Guideline source: American Heart Association

Literature search described? Yes

Evidence rating system used? No

Published source: Circulation, December 12, 2006

Available at: http://circ.ahajournals.org/cgi/content/full/114/24/2739

Sedentary behavior is a common but preventable cause of death, and an inverse linear relationship exists between all-cause mortality and volume of physical activity. Further, regular physical activity decreases the risk of type 2 diabetes, osteoporosis, obesity, cardiovascular disease, breast cancer, depression, colon cancer, and falls in older adults. Because of these numerous health benefits, various public health guidelines have been published on the recommended volume and intensity of physical activity. Therefore, the American Heart Association (AHA) has released a summary statement on physical activity interventions, which appears in the December 12, 2006, issue of Circulation.

The AHA's aim was to provide an overview of the population-wide impact of physical activity interventions. Along with the U.S. Surgeon General, the Centers for Disease Control and Prevention, and the American College of Sports Medicine, the AHA recommends at least 30 minutes a day of at least moderate-intensity physical activity on most, and preferably all, days of the week.

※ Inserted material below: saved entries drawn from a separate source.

(** * SQL Query Explorer: the session orchestration of [src/app/page.tsx]

    A shallow embedding of the [SQLPanel] React component: its state hooks,
    its event handlers (split at their [await] points) and the guards the
    rendered markup puts on each trigger, followed by the properties of the
    session workflow. *)

From Stdlib Require Import String Ascii List Bool Arith Lia ZArith.
Import ListNotations.
Local Open Scope list_scope.
Local Open Scope string_scope.

(** ** JavaScript string primitives used by the panel *)

Module JS.

(** Truthiness of a string: only the empty string is falsy. *)
Definition truthy (s : string) : bool := negb (s =? "").

(** [a || b] on strings. *)
Definition or_else (a b : string) : string := if truthy a then a else b.

(** [a || b] where [a] may be [undefined]. *)
Definition opt_or_else (a : option string) (b : string) : string :=
  match a with
  | Some s => or_else s b
  | None => b
  end.

(** [s.includes(sub)]. *)
Definition includes (s sub : string) : bool :=
  match index 0 sub s with
  | Some _ => true
  | None => false
  end.

(** [s.split(sep)] for a one-character separator: every occurrence of the
    separator ends a token, so the empty string yields one empty token and
    two adjacent separators yield an empty token between them. *)
Fixpoint split (sep : ascii) (s : string) : list string :=
  match s with
  | EmptyString => [""]
  | String c rest =>
      if Ascii.eqb c sep then "" :: split sep rest
      else match split sep rest with
           | tok :: toks => String c tok :: toks
           | [] => [String c ""]
           end
  end.

(** GetSubstitution of ECMA-262 for a string pattern (no capture groups):
    in the replacement text [$$] stands for a dollar sign, [$&] for the
    matched text, [$`] for the text before the match and [$'] for the text
    after it; every other character, a lone [$] included, is copied. *)
Fixpoint GetSubstitution (matched preceding following template : string)
  : string :=
  match template with
  | EmptyString => ""
  | String "$" (String "$" rest) =>
      "$" ++ GetSubstitution matched preceding following rest
  | String "$" (String "&" rest) =>
      matched ++ GetSubstitution matched preceding following rest
  | String "$" (String "`" rest) =>
      preceding ++ GetSubstitution matched preceding following rest
  | String "$" (String "'" rest) =>
      following ++ GetSubstitution matched preceding following rest
  | String c rest =>
      String c (GetSubstitution matched preceding following rest)
  end.

(** [s.replace(searchValue, replaceValue)] with both arguments strings:
    only the first occurrence of [searchValue] is replaced, by the
    expansion of [replaceValue]. *)
Definition replace (s searchValue replaceValue : string) : string :=
  match index 0 searchValue s with
  | None => s
  | Some pos =>
      let preceding := substring 0 pos s in
      let tail := pos + String.length searchValue in
      let following := substring tail (String.length s - tail) s in
      preceding
        ++ GetSubstitution searchValue preceding following replaceValue
        ++ following
  end.

(** A thrown value, as the [catch] clauses inspect it. *)
Record Thrown := {
  isError : bool;          (* error instanceof Error *)
  name : string;           (* error.name *)
  message : string         (* error.message *)
}.

(** What [fetch] rejects with once its signal is aborted. *)
Definition AbortError : Thrown :=
  {| isError := true; name := "AbortError";
     message := "The user aborted a request." |}.

(** [new Error(msg).message]: the empty string when [msg] is undefined. *)
Definition new_Error (msg : option string) : Thrown :=
  {| isError := true; name := "Error";
     message := match msg with Some m => m | None => "" end |}.

End JS.

(** ** Data model *)

(** A result row: column names with the JSON text of their values. *)
Definition Row := list (string * string).

(** The [data] member of a result ([data?: any[]], in practice also a row
    count or [null]) and the [output] of the process launcher. *)
Inductive Data :=
| DUndefined                      (* member absent *)
| DNull
| DArray (rows : list Row)
| DNumber (n : Z)
| DText (s : string).

(** [interface QueryResult]. *)
Record QueryResult := {
  success : bool;
  data : Data;
  error : option string;
  message : option string
}.

(** The object literal [{ success: false, error: msg }]. *)
Definition failure (msg : string) : QueryResult :=
  {| success := false; data := DUndefined; error := Some msg; message := None |}.

(** The [credentials] state object. *)
Record Credentials := {
  host : string;
  port : string;
  user : string;
  password : string;
  database : string
}.

(** [AdminSettings.database]. *)
Record DatabaseDefaults := {
  default_host : string;
  default_port : string;
  default_user : string;
  default_password : string
}.

(** [AdminSettings.executable]. *)
Record ExecutableDefaults := {
  path : string;
  defaultParams : string
}.

(** [interface AdminSettings]. *)
Record AdminSettings := {
  settings_database : DatabaseDefaults;
  executable : ExecutableDefaults
}.

(** An [AbortController] object, known by its allocation number. *)
Definition AbortController := nat.

(** The state hooks of [SQLPanel], as one render sees them. *)
Record State := {
  credentials : Credentials;
  query : string;
  loading : bool;
  result : option QueryResult;
  databases : list string;
  isConnected : bool;
  abortController : option AbortController;
  csvFilename : string;
  executablePath : string;
  executableParams : string;
  savedCsvPath : string;
  adminSettings : AdminSettings
}.

(** The initial values passed to [useState]. *)
Definition initialCredentials : Credentials :=
  {| host := ""; port := ""; user := ""; password := ""; database := "" |}.

Definition initialState : State :=
  {| credentials := initialCredentials;
     query := "";
     loading := false;
     result := None;
     databases := [];
     isConnected := false;
     abortController := None;
     csvFilename := "";
     executablePath := "";
     executableParams := "";
     savedCsvPath := "";
     adminSettings :=
       {| settings_database :=
            {| default_host := ""; default_port := "";
               default_user := ""; default_password := "" |};
          executable := {| path := ""; defaultParams := "" |} |} |}.

(** ** Requests and their responses *)

(** JSON bodies decoded by [response.json()], one shape per route; the
    test-connection and execute-sql routes answer with a [QueryResult]. *)
Record SettingsJson := {                 (* /api/admin-settings *)
  settings_success : bool;
  settings : AdminSettings
}.

Record DatabasesJson := {                (* /api/list-databases *)
  list_success : bool;
  list_databases : list string;
  list_error : option string
}.

Record SaveCsvJson := {                  (* /api/save-csv *)
  save_success : bool;
  filePath : string;
  save_error : option string
}.

Record ExecuteFileJson := {              (* /api/execute-file *)
  run_success : bool;
  output : Data;
  run_error : option string
}.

However, despite the known benefits of physical activity, only 32 percent of adults and 66 percent of children and adolescents actively pursue leisure-time physical activity. It is imperative that interventions be designed to promote the adoption and maintenance of active lifestyles in large numbers of the population.

In older adults, behaviorally oriented approaches have shown short-term effectiveness, but long-term maintenance is not as strong. However, even brief interventions (three to 10 minutes) in health care settings have been shown to increase physical activity in patients over a short-term follow-up. Written prescriptions as well as verbal advice may also enhance the effectiveness of interventions. However, interventions that include behavioral strategies (e.g., goal setting, self-monitoring, feedback, problem solving) and supervised exercise are more effective than advice alone.

Adults spend most of their time at work, so the workplace has been examined as a setting for physical activity interventions. Although the evidence supporting workplace interventions is mixed, stronger evidence suggests that individually tailored behavior-change programs sent through e-mail or the Internet are effective. Incentives for positive behavior that do not undermine work productivity also may be considered.

Interventions delivered through the television, the telephone, the Internet, or in print have produced shortterm behavioral change among adults, and they may be effective in the longer term. Creating new opportunities for physical activity for recreational and transportation purposes (e.g., improving sidewalks, creating bike trails) may also prove to be valuable.

Research on physical activity interventions has grown, but employing these transdisciplinary efforts will be important for promoting physical activity among children and adults. The AHA notes that, to be successful, these efforts must be collaborative in theory development, hypothesis generation, study design, implementation, and analysis.